» **Task directions**
Each line below that holds the word "done" counts toward the answer; reply with the total number only.

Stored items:
★ ★ ★ ★ ★ ★ ★
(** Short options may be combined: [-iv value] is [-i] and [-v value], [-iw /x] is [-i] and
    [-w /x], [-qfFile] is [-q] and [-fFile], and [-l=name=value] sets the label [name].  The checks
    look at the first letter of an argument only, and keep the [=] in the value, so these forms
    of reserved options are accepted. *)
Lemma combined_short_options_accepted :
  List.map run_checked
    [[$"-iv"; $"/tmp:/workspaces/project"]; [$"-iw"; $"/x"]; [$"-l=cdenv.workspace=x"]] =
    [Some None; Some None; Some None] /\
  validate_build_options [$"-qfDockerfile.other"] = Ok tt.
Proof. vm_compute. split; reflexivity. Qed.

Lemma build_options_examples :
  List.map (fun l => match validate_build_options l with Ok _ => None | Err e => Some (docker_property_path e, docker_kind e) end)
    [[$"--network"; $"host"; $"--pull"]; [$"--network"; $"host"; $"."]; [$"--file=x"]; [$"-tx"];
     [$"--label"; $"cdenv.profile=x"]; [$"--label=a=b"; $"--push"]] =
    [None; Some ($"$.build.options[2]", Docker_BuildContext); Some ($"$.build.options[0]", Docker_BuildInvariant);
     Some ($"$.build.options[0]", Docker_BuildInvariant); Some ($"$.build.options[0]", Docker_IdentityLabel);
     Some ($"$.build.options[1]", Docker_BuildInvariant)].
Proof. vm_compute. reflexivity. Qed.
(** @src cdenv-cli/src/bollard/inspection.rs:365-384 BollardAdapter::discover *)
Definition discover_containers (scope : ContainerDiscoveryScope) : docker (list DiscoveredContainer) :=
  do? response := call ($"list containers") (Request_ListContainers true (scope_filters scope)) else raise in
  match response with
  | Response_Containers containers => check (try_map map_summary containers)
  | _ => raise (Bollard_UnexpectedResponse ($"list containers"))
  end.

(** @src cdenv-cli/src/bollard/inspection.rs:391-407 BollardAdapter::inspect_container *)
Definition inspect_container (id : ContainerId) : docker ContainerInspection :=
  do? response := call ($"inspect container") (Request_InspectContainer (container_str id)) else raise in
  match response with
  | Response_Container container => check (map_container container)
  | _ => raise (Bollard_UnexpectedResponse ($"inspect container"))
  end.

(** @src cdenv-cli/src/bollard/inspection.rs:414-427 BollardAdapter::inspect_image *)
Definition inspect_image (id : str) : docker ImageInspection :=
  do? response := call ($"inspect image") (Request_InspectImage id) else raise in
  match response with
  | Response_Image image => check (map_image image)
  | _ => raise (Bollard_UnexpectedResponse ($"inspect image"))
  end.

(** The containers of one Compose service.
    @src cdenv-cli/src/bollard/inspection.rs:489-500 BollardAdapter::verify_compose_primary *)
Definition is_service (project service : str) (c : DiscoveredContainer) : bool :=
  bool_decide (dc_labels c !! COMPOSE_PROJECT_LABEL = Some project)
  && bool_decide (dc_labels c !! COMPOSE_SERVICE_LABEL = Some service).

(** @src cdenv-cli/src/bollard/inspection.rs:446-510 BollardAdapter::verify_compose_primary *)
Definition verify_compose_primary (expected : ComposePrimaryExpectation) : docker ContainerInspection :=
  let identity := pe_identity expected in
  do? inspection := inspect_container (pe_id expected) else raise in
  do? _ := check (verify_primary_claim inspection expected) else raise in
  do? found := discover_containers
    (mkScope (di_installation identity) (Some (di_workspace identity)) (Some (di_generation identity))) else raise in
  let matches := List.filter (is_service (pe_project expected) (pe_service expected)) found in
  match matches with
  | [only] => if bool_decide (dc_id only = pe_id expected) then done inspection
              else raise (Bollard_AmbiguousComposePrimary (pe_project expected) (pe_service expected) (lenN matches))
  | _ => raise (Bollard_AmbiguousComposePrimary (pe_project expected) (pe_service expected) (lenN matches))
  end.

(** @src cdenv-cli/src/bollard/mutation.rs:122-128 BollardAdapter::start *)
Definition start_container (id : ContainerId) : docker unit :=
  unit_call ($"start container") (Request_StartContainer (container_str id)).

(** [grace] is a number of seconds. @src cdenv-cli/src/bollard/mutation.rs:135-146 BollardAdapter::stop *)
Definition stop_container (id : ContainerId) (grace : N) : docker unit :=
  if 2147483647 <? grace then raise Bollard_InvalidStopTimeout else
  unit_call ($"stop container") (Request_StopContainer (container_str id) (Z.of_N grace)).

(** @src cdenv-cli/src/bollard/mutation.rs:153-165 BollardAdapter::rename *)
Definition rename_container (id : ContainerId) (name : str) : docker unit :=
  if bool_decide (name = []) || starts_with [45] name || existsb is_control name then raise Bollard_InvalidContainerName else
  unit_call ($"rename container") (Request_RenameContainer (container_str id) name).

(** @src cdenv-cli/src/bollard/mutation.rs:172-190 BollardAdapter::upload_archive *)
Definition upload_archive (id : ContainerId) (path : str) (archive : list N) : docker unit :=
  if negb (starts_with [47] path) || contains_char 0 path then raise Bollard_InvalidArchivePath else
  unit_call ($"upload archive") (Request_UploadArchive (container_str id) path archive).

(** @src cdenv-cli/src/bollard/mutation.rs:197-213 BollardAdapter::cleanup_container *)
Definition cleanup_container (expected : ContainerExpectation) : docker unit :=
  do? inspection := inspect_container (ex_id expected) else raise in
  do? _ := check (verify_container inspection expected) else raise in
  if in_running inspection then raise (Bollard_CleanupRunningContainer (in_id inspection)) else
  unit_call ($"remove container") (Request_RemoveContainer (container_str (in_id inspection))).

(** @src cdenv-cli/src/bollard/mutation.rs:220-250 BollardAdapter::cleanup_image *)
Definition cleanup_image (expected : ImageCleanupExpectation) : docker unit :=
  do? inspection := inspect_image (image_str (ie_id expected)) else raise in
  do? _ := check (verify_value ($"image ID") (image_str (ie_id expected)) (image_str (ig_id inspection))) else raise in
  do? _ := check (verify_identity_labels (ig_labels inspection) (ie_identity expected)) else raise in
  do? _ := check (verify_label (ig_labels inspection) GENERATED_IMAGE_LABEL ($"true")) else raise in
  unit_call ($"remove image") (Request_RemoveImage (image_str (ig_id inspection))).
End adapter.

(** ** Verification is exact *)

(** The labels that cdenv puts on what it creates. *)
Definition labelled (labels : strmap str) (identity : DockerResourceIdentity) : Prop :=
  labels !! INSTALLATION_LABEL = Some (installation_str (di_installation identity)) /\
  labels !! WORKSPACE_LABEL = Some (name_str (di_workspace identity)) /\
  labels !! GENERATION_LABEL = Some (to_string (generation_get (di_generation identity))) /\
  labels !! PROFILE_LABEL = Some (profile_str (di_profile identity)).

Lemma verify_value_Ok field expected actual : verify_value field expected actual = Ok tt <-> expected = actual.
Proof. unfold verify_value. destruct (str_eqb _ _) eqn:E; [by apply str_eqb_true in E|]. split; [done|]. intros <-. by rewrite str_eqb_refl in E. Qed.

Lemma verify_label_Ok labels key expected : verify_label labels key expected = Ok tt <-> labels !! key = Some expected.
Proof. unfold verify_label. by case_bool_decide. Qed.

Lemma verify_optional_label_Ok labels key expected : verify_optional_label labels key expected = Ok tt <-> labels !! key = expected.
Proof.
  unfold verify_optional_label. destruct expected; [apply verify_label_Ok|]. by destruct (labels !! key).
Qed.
★ ★ ★ ★ ★ ★ ★
» **The answer**
2